_Exercise goal_
Would you copy out each line of the records below that includes the word "mkErrorManager"?

[Dataset items]
++++

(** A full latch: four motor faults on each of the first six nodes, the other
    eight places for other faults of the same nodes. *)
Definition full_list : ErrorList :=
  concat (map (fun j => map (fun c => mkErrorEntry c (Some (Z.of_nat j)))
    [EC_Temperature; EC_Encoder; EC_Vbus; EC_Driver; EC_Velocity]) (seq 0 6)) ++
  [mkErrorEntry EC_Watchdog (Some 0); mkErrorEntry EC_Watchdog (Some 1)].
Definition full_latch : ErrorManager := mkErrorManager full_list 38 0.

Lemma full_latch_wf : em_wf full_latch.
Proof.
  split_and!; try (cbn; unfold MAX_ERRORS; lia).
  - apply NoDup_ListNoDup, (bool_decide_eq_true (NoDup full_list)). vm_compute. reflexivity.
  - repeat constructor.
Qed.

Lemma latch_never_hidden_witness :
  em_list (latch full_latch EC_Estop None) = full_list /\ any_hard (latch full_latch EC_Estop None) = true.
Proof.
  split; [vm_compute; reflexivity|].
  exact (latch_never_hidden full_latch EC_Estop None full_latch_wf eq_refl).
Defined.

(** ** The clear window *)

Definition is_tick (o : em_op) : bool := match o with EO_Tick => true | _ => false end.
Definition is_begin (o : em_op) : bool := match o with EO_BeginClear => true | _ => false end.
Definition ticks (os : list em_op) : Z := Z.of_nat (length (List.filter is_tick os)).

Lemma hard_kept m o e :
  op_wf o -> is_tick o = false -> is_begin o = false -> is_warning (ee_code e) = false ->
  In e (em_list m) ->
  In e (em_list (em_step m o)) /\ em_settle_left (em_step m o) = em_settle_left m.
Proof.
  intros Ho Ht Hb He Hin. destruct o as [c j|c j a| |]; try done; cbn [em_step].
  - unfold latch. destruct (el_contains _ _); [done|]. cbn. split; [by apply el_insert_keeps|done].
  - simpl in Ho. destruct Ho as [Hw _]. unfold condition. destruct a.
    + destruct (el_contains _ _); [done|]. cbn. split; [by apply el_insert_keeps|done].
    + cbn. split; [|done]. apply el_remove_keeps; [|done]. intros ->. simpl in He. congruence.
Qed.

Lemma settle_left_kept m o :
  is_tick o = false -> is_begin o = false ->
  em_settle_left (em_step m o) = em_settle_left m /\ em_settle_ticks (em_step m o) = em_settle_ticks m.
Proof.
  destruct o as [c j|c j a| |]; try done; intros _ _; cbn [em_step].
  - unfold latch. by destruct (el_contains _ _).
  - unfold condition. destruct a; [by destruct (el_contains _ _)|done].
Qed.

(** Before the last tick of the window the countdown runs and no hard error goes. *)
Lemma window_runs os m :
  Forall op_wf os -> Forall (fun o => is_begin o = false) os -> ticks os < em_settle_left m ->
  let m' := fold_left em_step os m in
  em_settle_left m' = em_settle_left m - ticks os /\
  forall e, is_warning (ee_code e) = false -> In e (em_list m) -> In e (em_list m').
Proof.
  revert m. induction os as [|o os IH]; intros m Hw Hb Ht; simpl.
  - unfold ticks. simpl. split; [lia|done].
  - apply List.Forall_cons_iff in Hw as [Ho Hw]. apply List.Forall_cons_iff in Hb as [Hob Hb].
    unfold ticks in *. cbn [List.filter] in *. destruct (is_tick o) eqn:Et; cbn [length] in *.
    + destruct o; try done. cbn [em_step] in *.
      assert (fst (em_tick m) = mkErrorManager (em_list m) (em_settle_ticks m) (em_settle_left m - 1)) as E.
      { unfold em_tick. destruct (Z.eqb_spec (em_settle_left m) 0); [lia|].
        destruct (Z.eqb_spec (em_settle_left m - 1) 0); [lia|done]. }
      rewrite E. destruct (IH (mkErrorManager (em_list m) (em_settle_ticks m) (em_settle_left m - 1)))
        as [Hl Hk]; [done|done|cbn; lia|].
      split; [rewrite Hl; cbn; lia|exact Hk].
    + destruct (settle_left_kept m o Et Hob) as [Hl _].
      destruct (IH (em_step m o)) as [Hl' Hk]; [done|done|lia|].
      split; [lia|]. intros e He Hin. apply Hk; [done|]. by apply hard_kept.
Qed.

++++

_Finished task_
Definition full_latch : ErrorManager := mkErrorManager full_list 38 0.
      assert (fst (em_tick m) = mkErrorManager (em_list m) (em_settle_ticks m) (em_settle_left m - 1)) as E.
      rewrite E. destruct (IH (mkErrorManager (em_list m) (em_settle_ticks m) (em_settle_left m - 1)))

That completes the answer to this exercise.